*YOUR OBJECTIVE:*
In the entries that follow, find the line containing "id_container : string;"; from there, copy every line exactly through the line containing "Definition written_lease (b".

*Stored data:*
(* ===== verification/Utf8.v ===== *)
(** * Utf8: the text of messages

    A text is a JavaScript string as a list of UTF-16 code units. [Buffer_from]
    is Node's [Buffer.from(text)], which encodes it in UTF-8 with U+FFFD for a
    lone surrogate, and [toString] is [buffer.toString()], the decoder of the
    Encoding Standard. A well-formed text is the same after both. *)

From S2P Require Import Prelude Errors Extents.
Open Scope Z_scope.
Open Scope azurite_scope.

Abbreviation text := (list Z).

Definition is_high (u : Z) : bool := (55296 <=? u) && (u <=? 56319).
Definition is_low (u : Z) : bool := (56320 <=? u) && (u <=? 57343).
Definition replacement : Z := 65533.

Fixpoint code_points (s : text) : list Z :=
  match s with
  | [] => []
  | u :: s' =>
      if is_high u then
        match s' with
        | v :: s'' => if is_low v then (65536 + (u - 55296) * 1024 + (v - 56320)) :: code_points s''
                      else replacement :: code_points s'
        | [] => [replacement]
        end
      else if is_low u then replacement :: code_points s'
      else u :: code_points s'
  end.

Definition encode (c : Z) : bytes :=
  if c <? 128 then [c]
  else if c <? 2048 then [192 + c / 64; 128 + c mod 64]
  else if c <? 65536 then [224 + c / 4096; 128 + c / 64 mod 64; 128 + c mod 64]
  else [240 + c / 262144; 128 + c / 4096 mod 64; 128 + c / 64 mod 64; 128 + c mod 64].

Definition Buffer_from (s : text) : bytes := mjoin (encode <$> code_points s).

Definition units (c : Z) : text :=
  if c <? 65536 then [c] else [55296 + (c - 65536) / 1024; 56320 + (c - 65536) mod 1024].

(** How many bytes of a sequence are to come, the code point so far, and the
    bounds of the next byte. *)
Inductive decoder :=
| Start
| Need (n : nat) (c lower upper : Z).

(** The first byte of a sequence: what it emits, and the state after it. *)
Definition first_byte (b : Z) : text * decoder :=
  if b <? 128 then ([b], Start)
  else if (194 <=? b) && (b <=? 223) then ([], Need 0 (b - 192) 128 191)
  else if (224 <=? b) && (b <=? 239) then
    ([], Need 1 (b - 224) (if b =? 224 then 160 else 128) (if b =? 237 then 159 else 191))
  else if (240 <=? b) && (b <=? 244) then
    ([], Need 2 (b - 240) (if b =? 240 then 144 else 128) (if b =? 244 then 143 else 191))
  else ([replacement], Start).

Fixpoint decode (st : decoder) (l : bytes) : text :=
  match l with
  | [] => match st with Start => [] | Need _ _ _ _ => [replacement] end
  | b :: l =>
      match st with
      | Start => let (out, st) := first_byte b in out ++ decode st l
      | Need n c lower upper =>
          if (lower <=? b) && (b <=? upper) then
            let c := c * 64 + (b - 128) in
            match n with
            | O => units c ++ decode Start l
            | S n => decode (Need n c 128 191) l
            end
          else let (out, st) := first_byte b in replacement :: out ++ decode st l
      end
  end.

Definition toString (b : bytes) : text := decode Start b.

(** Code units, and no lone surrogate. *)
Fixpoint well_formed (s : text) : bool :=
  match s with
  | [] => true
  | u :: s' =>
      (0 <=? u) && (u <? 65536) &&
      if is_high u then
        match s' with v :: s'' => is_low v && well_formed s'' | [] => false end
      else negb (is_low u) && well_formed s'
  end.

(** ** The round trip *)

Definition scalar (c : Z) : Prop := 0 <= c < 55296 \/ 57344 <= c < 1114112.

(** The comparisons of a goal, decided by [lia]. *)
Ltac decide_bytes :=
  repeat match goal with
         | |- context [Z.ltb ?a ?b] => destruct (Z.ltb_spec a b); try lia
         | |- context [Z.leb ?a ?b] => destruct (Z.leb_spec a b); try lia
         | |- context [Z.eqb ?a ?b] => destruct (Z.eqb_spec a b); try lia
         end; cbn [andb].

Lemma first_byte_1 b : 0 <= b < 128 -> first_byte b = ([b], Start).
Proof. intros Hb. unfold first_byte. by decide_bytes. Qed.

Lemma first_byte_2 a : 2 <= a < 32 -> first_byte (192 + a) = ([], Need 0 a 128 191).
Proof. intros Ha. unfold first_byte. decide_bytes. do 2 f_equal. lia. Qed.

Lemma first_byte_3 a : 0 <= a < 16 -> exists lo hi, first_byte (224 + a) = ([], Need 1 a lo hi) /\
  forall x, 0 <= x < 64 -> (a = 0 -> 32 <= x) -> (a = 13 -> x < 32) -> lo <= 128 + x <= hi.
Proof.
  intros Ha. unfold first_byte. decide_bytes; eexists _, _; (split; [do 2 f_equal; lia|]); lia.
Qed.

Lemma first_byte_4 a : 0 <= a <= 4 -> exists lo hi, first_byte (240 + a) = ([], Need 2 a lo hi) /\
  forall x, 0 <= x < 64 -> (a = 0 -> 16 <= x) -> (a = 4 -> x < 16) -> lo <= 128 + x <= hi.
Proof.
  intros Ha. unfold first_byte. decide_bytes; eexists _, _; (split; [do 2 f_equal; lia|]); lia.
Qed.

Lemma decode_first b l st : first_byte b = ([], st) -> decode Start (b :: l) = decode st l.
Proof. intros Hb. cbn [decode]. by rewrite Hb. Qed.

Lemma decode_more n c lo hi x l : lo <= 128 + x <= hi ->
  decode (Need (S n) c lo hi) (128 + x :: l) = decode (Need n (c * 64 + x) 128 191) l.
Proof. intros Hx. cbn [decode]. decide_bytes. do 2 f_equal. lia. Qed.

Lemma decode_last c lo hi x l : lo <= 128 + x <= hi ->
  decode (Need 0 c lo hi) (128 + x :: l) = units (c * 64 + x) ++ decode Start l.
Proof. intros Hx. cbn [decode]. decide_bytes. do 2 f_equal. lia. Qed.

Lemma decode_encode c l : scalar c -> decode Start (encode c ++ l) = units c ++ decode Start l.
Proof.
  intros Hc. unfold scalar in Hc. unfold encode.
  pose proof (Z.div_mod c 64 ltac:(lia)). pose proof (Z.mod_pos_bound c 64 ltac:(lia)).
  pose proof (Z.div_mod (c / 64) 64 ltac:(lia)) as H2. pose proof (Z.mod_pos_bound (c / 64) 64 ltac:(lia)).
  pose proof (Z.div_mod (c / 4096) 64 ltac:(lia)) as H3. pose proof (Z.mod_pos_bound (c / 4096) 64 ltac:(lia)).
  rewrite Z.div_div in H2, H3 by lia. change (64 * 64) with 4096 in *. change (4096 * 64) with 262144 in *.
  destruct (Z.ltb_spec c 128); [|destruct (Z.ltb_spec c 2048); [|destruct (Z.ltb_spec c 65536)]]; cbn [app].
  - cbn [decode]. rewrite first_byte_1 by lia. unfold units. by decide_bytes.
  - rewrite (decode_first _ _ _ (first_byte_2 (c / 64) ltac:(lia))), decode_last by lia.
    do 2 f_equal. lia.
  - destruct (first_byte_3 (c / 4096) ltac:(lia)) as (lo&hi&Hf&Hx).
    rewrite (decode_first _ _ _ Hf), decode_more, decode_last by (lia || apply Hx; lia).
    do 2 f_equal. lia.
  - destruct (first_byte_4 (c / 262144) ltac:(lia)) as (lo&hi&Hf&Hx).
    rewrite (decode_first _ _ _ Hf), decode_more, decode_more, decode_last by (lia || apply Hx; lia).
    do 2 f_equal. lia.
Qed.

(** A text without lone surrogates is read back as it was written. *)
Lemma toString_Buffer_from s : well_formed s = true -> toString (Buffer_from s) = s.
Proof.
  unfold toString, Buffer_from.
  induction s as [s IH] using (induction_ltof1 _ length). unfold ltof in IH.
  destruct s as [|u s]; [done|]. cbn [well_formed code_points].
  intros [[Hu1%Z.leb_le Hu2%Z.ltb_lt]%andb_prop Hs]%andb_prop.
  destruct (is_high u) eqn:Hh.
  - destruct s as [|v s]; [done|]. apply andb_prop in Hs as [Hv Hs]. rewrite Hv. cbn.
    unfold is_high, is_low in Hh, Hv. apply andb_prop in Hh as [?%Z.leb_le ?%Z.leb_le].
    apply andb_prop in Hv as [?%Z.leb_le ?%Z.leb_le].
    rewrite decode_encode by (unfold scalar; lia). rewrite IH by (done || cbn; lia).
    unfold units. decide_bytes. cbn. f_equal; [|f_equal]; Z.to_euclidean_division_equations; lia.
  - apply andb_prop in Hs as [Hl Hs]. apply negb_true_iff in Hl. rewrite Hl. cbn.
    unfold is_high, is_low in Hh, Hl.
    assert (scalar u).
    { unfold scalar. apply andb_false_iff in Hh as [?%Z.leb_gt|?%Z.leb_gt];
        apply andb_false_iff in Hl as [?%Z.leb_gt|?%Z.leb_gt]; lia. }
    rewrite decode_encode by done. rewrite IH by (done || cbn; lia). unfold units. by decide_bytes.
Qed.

* * *

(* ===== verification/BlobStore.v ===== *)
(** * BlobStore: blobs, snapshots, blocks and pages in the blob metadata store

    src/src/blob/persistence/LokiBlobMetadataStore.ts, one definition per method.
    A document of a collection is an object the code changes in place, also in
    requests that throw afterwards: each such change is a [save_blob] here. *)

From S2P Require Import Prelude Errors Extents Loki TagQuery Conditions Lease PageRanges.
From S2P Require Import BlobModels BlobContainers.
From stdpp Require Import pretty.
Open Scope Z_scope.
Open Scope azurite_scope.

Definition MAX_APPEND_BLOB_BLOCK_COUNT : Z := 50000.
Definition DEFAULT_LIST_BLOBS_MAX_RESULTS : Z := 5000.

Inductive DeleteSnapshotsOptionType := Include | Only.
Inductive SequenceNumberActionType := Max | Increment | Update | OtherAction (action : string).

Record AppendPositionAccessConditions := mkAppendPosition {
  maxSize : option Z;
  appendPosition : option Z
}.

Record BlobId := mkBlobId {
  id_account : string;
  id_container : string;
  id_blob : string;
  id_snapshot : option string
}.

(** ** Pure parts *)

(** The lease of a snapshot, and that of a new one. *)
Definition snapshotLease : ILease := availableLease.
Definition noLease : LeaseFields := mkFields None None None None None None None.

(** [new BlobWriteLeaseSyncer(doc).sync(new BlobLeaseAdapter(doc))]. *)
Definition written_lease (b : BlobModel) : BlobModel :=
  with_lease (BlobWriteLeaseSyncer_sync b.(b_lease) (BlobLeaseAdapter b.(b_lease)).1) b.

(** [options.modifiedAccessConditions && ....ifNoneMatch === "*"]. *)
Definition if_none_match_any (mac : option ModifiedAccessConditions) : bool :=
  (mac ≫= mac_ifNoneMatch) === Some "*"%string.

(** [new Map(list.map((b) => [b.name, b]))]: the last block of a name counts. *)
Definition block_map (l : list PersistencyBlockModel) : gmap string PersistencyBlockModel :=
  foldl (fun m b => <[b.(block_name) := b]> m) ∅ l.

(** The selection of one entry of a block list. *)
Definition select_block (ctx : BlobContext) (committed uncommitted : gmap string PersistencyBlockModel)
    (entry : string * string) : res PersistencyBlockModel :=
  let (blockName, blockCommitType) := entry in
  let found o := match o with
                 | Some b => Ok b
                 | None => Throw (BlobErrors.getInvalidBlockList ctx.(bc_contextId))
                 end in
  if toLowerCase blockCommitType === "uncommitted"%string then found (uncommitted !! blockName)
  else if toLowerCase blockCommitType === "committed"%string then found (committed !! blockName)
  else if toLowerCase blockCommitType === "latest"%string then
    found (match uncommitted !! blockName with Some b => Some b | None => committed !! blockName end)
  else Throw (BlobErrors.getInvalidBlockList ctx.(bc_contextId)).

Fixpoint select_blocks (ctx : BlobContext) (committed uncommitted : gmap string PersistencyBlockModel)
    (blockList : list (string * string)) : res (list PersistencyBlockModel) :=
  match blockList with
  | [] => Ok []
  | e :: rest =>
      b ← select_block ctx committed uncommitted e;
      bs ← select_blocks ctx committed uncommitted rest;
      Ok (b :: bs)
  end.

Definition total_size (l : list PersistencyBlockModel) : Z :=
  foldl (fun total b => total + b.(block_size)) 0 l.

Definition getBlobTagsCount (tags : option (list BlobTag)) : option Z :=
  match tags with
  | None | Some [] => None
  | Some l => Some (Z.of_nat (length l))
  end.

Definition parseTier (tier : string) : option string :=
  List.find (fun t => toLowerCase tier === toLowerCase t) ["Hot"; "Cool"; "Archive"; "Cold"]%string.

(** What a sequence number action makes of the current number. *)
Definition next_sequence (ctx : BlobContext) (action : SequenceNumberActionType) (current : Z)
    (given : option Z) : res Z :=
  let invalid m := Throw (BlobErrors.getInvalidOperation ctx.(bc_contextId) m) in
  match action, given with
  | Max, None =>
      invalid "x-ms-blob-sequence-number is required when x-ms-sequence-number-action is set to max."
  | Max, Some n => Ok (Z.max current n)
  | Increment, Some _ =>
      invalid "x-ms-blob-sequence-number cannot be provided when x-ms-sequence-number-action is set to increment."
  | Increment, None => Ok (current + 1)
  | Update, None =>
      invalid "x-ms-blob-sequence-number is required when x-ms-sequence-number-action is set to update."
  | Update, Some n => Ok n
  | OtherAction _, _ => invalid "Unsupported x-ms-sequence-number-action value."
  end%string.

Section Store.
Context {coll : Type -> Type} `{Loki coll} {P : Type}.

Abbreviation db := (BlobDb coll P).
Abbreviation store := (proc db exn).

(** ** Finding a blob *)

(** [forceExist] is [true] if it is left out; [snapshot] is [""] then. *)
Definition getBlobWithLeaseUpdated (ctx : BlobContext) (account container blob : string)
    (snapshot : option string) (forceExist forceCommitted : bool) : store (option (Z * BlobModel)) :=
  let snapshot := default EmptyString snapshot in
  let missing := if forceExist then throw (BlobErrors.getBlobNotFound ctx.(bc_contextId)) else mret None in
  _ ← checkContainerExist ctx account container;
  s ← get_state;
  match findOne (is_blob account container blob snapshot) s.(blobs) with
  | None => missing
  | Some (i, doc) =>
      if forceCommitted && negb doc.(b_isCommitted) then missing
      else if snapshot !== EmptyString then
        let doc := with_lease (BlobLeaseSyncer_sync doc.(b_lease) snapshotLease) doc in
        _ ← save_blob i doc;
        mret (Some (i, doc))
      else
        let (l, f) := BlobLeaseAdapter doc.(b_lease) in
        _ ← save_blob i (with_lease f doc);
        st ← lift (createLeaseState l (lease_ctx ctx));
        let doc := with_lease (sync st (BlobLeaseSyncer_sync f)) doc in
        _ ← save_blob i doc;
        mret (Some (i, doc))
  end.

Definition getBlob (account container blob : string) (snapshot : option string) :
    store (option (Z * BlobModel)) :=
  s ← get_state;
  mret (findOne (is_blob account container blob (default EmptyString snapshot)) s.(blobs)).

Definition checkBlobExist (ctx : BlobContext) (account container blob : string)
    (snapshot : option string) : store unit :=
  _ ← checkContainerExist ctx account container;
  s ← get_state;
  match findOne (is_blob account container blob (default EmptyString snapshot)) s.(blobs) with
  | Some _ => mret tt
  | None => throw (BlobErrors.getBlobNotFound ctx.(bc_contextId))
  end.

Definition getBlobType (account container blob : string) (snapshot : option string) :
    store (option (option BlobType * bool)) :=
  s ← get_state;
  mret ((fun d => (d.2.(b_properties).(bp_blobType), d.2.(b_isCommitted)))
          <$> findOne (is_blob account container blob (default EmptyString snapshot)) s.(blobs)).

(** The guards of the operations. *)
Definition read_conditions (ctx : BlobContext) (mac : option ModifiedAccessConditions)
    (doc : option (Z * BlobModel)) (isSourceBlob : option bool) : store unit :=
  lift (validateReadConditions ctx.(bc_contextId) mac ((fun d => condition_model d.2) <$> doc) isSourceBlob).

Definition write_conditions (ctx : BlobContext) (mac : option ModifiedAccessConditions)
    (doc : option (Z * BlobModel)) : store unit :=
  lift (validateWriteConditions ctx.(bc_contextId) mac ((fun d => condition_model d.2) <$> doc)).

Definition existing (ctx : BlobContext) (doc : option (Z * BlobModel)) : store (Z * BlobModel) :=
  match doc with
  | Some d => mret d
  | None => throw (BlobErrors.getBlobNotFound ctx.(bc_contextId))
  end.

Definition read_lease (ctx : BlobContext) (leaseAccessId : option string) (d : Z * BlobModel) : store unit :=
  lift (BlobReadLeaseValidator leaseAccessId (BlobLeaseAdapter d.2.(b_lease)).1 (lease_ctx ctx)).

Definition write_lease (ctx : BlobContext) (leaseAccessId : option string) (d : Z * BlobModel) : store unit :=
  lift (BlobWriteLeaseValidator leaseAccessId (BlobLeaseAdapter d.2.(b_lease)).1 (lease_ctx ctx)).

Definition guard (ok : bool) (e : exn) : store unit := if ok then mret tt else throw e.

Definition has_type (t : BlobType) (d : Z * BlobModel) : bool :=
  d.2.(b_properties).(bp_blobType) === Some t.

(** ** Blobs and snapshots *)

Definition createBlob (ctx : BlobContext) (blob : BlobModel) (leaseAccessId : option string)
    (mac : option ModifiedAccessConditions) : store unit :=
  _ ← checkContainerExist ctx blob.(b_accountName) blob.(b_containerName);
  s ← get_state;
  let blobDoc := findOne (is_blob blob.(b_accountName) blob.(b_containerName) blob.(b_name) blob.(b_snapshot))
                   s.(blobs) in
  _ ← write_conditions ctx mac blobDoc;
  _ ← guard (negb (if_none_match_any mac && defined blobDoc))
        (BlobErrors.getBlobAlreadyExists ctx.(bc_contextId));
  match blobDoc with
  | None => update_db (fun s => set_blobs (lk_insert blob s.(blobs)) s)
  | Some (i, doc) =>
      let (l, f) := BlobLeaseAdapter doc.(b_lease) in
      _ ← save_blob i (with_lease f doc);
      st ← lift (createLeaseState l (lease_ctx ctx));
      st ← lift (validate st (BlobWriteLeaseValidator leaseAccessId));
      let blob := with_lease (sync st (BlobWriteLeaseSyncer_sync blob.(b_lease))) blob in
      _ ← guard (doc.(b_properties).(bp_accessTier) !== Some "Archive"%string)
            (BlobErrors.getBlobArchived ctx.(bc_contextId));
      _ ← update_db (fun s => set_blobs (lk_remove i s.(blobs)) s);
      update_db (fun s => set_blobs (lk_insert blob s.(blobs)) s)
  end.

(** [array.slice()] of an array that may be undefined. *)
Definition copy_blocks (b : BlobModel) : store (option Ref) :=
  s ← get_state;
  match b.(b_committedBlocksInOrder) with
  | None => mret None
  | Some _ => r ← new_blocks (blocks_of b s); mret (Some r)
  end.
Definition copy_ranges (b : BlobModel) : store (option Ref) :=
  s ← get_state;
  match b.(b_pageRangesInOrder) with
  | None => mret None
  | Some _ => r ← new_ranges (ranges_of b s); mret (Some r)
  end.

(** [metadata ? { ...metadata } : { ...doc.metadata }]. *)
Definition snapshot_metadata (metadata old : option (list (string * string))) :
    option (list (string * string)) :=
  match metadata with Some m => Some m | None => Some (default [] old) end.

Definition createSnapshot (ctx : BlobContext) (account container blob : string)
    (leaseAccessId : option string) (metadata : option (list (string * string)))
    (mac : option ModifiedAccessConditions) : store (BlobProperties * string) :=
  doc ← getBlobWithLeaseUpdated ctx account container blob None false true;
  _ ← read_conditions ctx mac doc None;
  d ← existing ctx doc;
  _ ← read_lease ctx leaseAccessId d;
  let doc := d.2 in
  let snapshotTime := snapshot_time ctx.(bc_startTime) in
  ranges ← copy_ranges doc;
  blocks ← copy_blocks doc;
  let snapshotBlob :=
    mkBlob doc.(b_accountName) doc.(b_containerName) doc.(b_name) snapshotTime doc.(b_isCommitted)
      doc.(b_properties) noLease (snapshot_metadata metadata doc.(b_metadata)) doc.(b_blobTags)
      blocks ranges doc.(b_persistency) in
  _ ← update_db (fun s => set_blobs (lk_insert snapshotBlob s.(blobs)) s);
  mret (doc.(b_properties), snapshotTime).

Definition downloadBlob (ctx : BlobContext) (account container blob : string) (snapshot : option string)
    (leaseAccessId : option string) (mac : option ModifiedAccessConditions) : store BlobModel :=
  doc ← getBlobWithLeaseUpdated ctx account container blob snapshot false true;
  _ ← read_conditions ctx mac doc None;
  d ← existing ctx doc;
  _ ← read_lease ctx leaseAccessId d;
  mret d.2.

*REPLY:*
  id_container : string;
  id_blob : string;
  id_snapshot : option string
}.

(** ** Pure parts *)

(** The lease of a snapshot, and that of a new one. *)
Definition snapshotLease : ILease := availableLease.
Definition noLease : LeaseFields := mkFields None None None None None None None.

(** [new BlobWriteLeaseSyncer(doc).sync(new BlobLeaseAdapter(doc))]. *)
Definition written_lease (b : BlobModel) : BlobModel :=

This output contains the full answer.